Definition check_components (v : ValidatedDistribution) : res framework_thrown (list ComponentRef) :=
  expected ← mapM (fun componentId => match find_component catalog componentId with
                                      | Some k => Ok (cc_componentRef k)
                                      | None => refuse CatalogInvalid ($"combination.componentIds")
                                      end) (cn_componentIds c);
  declared ← same (components_js (dm_componentRefs (vd_manifest v))) (components_js expected);
  installed ← (if declared : bool then same (components_js (ob_componentRefs observed)) (components_js expected) else mret false);
  _ ← refuse_unless installed ComponentIdentityMismatch ($"componentRefs");
  mret expected.

Definition check_profile : res framework_thrown distribution_profile :=
  match find_by df_profileId (po_catalogProfileId policy) (ca_distributionProfiles catalog) with
  | None => refuse PlatformIdentityMismatch ($"platform")
  | Some profile =>
      equal ← (if bool_decide (df_profileId profile ∈ cn_distributionProfileIds c)
               then same (platform_js (df_platform profile)) (platform_js (ob_platform observed)) else mret false);
      _ ← refuse_unless equal PlatformIdentityMismatch ($"platform");
      _ ← refuse_unless (bool_decide (po_catalogProfileId policy ∈ cn_distributionProfileIds c)) DistributionIdentityMismatch ($"profileId");
      mret profile
  end.

Definition check_constraint (profile : distribution_profile) (capabilityId : ustring) (k : capability_constraint) : res framework_thrown unit :=
  refuse_unless (constraint_satisfied k (actual_fact catalog c profile k)) CapabilityUnsupported
    ($"capability." ++ capabilityId ++ $".constraint." ++ ct_constraintId k).

Definition check_capability (profile : distribution_profile) (approved : bool) (capabilityId : ustring) : res framework_thrown unit :=
  match find_capability catalog capabilityId with
  | None => Err (Foreign (Exn XType []))
  | Some k =>
      _ ← mapM (check_constraint profile capabilityId) (cb_constraints k);
      if support_required input && negb approved then
        _ ← mapM (fun dimension => refuse_unless (observation_accepted k dimension) CapabilityUnsupported
                                     ($"capability." ++ capabilityId ++ $".observations." ++ dimension))
              (df_requiredObservationDimensions profile);
        mret tt
      else mret tt
  end.

Definition check_package (artifacts : list manifest_artifact) (packages : list PackageObservation) (r : package_requirement)
    : res framework_thrown unit :=
  refuse_unless
    match find_by pk_packageId (pq_packageId r) packages, find_by artifact_id (pq_artifactId r) artifacts, find_component catalog (pq_componentId r) with
    | Some installed, Some artifact, Some component =>
        bool_decide (pk_componentId installed = pq_componentId r) && bool_decide (pk_artifactId installed = pq_artifactId r) &&
        bool_decide (pk_version installed = cc_version component) && bool_decide (pk_sha256 installed = ai_sha256 (ma_identity artifact))
    | _, _, _ => false
    end PackageIdentityMismatch ($"package." ++ pq_packageId r).

Definition check_executable (artifacts : list manifest_artifact) (executables : list ExecutableObservation) (r : executable_requirement)
    : res framework_thrown unit :=
  _ ← requireCaps (eq_requiredCapabilityIds r) ($"executable." ++ eq_role r ++ $".capabilities");
  fits ← match find_by ex_role (eq_role r) executables, find_by artifact_id (eq_artifactId r) artifacts with
         | Some installed, Some artifact =>
             if bool_decide (ex_artifactId installed = eq_artifactId r) && bool_decide (ex_sha256 installed = ai_sha256 (ma_identity artifact))
             then same (texts_js (ex_capabilityIds installed)) (texts_js (eq_requiredCapabilityIds r)) else mret false
         | _, _ => mret false
         end;
  refuse_unless fits ExecutableIdentityMismatch ($"executable." ++ eq_role r).

Definition check_tree (expected installed : list RuntimeTreeIdentity) (r : tree_requirement) : res framework_thrown unit :=
  _ ← requireCaps (tq_requiredCapabilityIds r) ($"runtime." ++ tq_runtimeId r ++ $".capabilities");
  fits ← match find_by rt_treeId (tq_treeId r) expected, find_by rt_treeId (tq_treeId r) installed with
         | Some e, Some i => same (tree_js e) (tree_js i)
         | _, _ => mret false
         end;
  refuse_unless fits RuntimeIdentityMismatch ($"runtime." ++ tq_runtimeId r).

Definition check_source (artifacts : list manifest_artifact) (t : RuntimeTreeIdentity) : res framework_thrown unit :=
  refuse_unless (bool_decide (is_Some (find_by artifact_id (rt_sourceArtifactId t) artifacts))) RuntimeIdentityMismatch
    ($"runtime." ++ rt_treeId t ++ $".sourceArtifactId").

(** The packages, executables and runtime trees of the installation. *)
Definition check_installation (v : ValidatedDistribution) : res framework_thrown unit :=
  packages ← mapBy (ob_packages observed) pk_packageId "installed.packages";
  _ ← mapM (check_package (vd_artifacts v) packages) (po_packages policy);
  _ ← refuse_unless (length packages =? length (po_packages policy))%nat PackageIdentityMismatch ($"packages");
  executables ← mapBy (ob_executables observed) ex_role "installed.executables";
  _ ← mapM (check_executable (vd_artifacts v) executables) (po_executables policy);
  _ ← refuse_unless (length executables =? length (po_executables policy))%nat ExecutableIdentityMismatch ($"executables");
  expected ← mapBy (dm_runtimeTrees (vd_manifest v)) rt_treeId "manifest.runtimeTrees";
  installed ← mapBy (ob_runtimeTrees observed) rt_treeId "installed.runtimeTrees";
  _ ← mapM (check_source (vd_artifacts v)) expected;
  _ ← mapM (check_tree expected installed) (po_runtimeTrees policy);
  refuse_unless (length installed =? length (po_runtimeTrees policy))%nat RuntimeIdentityMismatch ($"runtimeTrees").
End preflight.

Definition check_selection (catalogDigest : ustring) (s : CatalogSelectionRef) : res framework_thrown unit :=
  refuse_unless (bool_decide (cs_schemaVersion s = lit CATALOG_SCHEMA) && bool_decide (cs_selectionKind s = $"sha256") &&
                 bool_decide (cs_selectionValue s = catalogDigest)) CatalogSelectionMismatch ($"catalogSelectionRef").

Definition check_distribution (input : FrameworkPreflightInput) (v : ValidatedDistribution) : res framework_thrown unit :=
  selected ← same (selection_js (dm_catalogSelectionRef (vd_manifest v))) (selection_js (in_selectionRef input));
  refuse_unless (selected && bool_decide (dm_profileId (vd_manifest v) = po_manifestProfileId (ob_policy (in_observed input))))
    DistributionIdentityMismatch ($"distribution.selection").

Section entry.
Context (sha256 : list N -> ustring).

Definition preflight (catalogRaw : raw_input) (input : FrameworkPreflightInput) : res framework_thrown framework_match :=
  catalog ← parseCatalog catalogRaw;
  catalogDigest ← frameworkCatalogDigest sha256 (ca_raw catalog);
  _ ← check_selection catalogDigest (in_selectionRef input);
  c ← find_combination catalog (in_combinationId input);
  _ ← check_admission input c;
  v ← validatedDistribution sha256 (ob_distributionManifestRaw (in_observed input)) (ob_cacheIndexRaw (in_observed input));
  approved ← approved_candidate sha256 c input v;
  _ ← refuse_unless (negb (support_required input && negb (is_state c "supported") && negb approved)) CombinationUnsupported ($"approval");
  _ ← check_distribution input v;
  expected ← check_components catalog c input v;
  profile ← check_profile catalog c input;
  _ ← requireCaps catalog c (df_requiredCapabilityIds profile) ($"profile.requiredCapabilityIds");
  _ ← mapM (check_capability catalog c input profile approved) (df_requiredCapabilityIds profile);
  _ ← check_installation catalog c input v;
  mret (MkMatch (po_admission (ob_policy (in_observed input))) (cn_declaredState c)
          (support_required input && (is_state c "supported" || approved))
          ((fun a => (ap_approvalCatalogRef a, ap_publicRunRef a)) <$> in_approval input)
          (in_selectionRef input) (cn_combinationId c) expected (cn_distributionProfileIds c) (cn_platform c) (cn_capabilityIds c)
          (vd_manifestDigest v) (dm_buildInputs (vd_manifest v)) (dm_buildProvenance (vd_manifest v))
          (ob_packages (in_observed input)) (ob_executables (in_observed input)) (ob_runtimeTrees (in_observed input))).

Definition preflightFrameworkSelection (catalogRaw : raw_input) (input : FrameworkPreflightInput) : refusal_result framework_match :=
  refused_as CatalogInvalid (preflight catalogRaw input).
End entry.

▸ About this task
Lines holding the string "mapM" are the answer; copy each one from the listing above.

▸ Worked solution
  expected ← mapM (fun componentId => match find_component catalog componentId with
      _ ← mapM (check_constraint profile capabilityId) (cb_constraints k);
        _ ← mapM (fun dimension => refuse_unless (observation_accepted k dimension) CapabilityUnsupported
  _ ← mapM (check_package (vd_artifacts v) packages) (po_packages policy);
  _ ← mapM (check_executable (vd_artifacts v) executables) (po_executables policy);
  _ ← mapM (check_source (vd_artifacts v)) expected;
  _ ← mapM (check_tree expected installed) (po_runtimeTrees policy);
  _ ← mapM (check_capability catalog c input profile approved) (df_requiredCapabilityIds profile);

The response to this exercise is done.